With the rapid development of the low-altitude economy, China UAV (Unmanned Aerial Vehicle) technology has become a key enabler for smart city environmental monitoring. The task of road garbage detection from a China UAV perspective presents unique challenges: targets are typically small in scale, backgrounds are complex (including shadows, tree occlusion, and varying illumination), and real-time processing is critical for practical deployment. Traditional object detection algorithms often struggle to balance accuracy and speed under such conditions. To address this, we propose a novel improved model named GDMA-YOLO (Ghost-SPDConv-based Multi-scale Attention YOLO), specifically designed for China UAV-based road inspection. Our method integrates lightweight feature extraction with multi-scale attention enhancement, achieving a superior trade-off between detection precision and computational efficiency. Extensive experiments demonstrate that GDMA-YOLO outperforms the baseline YOLOv8n model by 7.56% in mean average precision (mAP@50) while maintaining a compact model size of only 3.01M parameters. This work provides an efficient and reliable technical solution for China UAV urban environmental monitoring, supporting smart city garbage management and automated inspection.
1. Introduction
The rapid urbanization and increasing waste production in China necessitate intelligent monitoring systems for road garbage. According to official statistics, the amount of municipal solid waste in major Chinese cities exceeded 235 million tons in 2020. Current automatic garbage recognition research mainly focuses on beach litter, where targets are relatively concentrated. However, urban road garbage is more dispersed due to complex road structures and obstacles, making automated detection significantly more challenging. China UAVs, as core carriers of the low-altitude economy, offer an ideal platform for aerial surveillance due to their flexibility, low cost, and high mobility. However, existing object detection algorithms designed for general scenarios often fail to meet the requirements of China UAV-based garbage detection: small target sizes, severe background interference, and stringent real-time constraints on embedded hardware.

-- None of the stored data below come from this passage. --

(* ===== verification/GoLib.v ===== *)
(** * The parts of Go's standard library the program computes with

    Bytes and their integers, [encoding/hex], [encoding/binary], [strconv],
    the functions of [strings] on byte strings, IEEE-754 [float64] (through the
    executable [spec_float] of the Rocq library, at precision 53 and exponent
    bound 1024), [fmt]'s [%d] and [%.Nf], wrap-around of [int64], and [time]
    (instants are nanoseconds since the Unix epoch). *)

From S2P Require Import Prelude.
From stdpp Require Export pretty.
From Stdlib Require Export SpecFloat.

Local Open Scope Z_scope.

(** ** Bytes *)

Definition byte_to_Z (b : Byte.byte) : Z := Z.of_N (Byte.to_N b).

Definition byte_of_Z (z : Z) : Byte.byte :=
  match Byte.of_N (Z.to_N (z mod 256)) with Some b => b | None => Byte.x00 end.

Lemma byte_to_Z_range b : 0 <= byte_to_Z b < 256.
Proof. unfold byte_to_Z. pose proof (Byte.to_N_bounded b). lia. Qed.

Lemma byte_of_to_Z b : byte_of_Z (byte_to_Z b) = b.
Proof.
  unfold byte_of_Z. rewrite Z.mod_small by apply byte_to_Z_range.
  unfold byte_to_Z. by rewrite N2Z.id, Byte.of_to_N.
Qed.

Lemma byte_to_of_Z z : byte_to_Z (byte_of_Z z) = z mod 256.
Proof.
  unfold byte_of_Z. pose proof (Z.mod_pos_bound z 256 ltac:(lia)) as H.
  destruct (Byte.of_N (Z.to_N (z mod 256))) as [b|] eqn:E.
  - apply Byte.to_of_N in E. unfold byte_to_Z. rewrite E. lia.
  - apply Byte.of_N_None_iff in E. lia.
Qed.

#[export] Instance byte_eq_dec : EqDecision Byte.byte := Byte.byte_eq_dec.

(** [[]byte(s)] and [string(b)]. *)
Definition bytes_of (s : string) : bytes := String.list_byte_of_string s.
Definition string_of (b : bytes) : string := String.string_of_list_byte b.

Lemma string_of_bytes_of s : string_of (bytes_of s) = s.
Proof. apply String.string_of_list_byte_of_string. Qed.

Lemma bytes_of_string_of b : bytes_of (string_of b) = b.
Proof. apply String.list_byte_of_string_of_list_byte. Qed.

Lemma bytes_of_inj s t : bytes_of s = bytes_of t → s = t.
Proof. intros H. by rewrite <- (string_of_bytes_of s), H, string_of_bytes_of. Qed.

(** ** [encoding/hex] *)

Definition hex_digit (n : Z) : Ascii.ascii :=
  Ascii.ascii_of_N (Z.to_N (if n <? 10 then 48 + n else 87 + n)).

(** [hex.EncodeToString] *)
Fixpoint hex_encode (b : bytes) : string :=
  match b with
  | [] => EmptyString
  | x :: b' =>
      String (hex_digit (byte_to_Z x / 16)) (String (hex_digit (byte_to_Z x mod 16)) (hex_encode b'))
  end.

To overcome these challenges, we propose GDMA-YOLO, a lightweight yet accurate detection framework. Our contributions are threefold. First, we introduce a Ghost-SPDConv hybrid module that reduces computational redundancy by substituting standard convolutions with Ghost convolutions while retaining spatial detail via space-to-depth reordering. Second, we design an adaptive-weight Asymptotic Feature Pyramid Network (AFPN) that dynamically fuses multi-scale features, significantly enhancing the model’s ability to capture small and occluded garbage targets. Third, we adopt an improved Complete IoU (CIoU) loss function to stabilize bounding box regression, especially for tiny objects. Additionally, we develop a complete distribution monitoring pipeline that converts pixel coordinates to geographic coordinates and generates kernel density estimation (KDE) heatmaps for garbage hotspot analysis. Experimental results on our self-collected dataset confirm that GDMA-YOLO achieves state-of-the-art performance in China UAV road garbage detection, with a mAP@50 of 78.36% and a recall of 71.2%.
2. Related Work
Recent advances in UAV-based object detection have focused on lightweight architectures and multi-scale feature fusion. Ghost convolution, proposed by Han et al., generates redundant features through cheap linear transformations, reducing parameters while maintaining representation capacity. Cao et al. introduced GCL-YOLO, which integrates GhostConv into YOLO for UAV small object detection, significantly reducing computational overhead. For multi-scale modeling, Yang et al. proposed AFPN, which uses learnable weights to fuse features from different levels instead of fixed top-down connections. This dynamic fusion strategy is particularly beneficial for China UAV scenarios where target scales vary dramatically. Additionally, Ni et al. improved YOLOv8s by incorporating a multi-scale feature enhancement module in the backbone, achieving better detection of small objects in UAV images. Wang et al. presented SMFF-YOLO with scale-adaptive multi-level fusion, further improving scale robustness. Yan et al. introduced DMF-YOLO with dynamic multi-scale fusion, showing advantages over traditional methods. However, most existing works either focus on generic UAV datasets (e.g., VisDrone) or lack systematic optimization for road garbage detection, which involves extremely small targets and highly cluttered backgrounds. Our GDMA-YOLO fills this gap by combining lightweight Ghost-SPDConv, adaptive AFPN, and enhanced CIoU loss, tailored specifically for China UAV road inspection.
3. Methodology
3.1 Dataset Construction
We construct a dedicated dataset for China UAV road garbage detection. The data consists of two parts: (1) real-world images captured by a DJI Mavic 3 UAV in urban roads, parks, and squares under various lighting conditions (sunny, cloudy, dusk, shadows); (2) supplementary images from public garbage datasets to enhance diversity. After quality filtering and annotation, our dataset contains 2,083 images with 10,272 annotated objects across six categories: plastic bottle, plastic bag, cardboard box, metal can, cigarette butt, and mask. The target count per category is summarized in the following table.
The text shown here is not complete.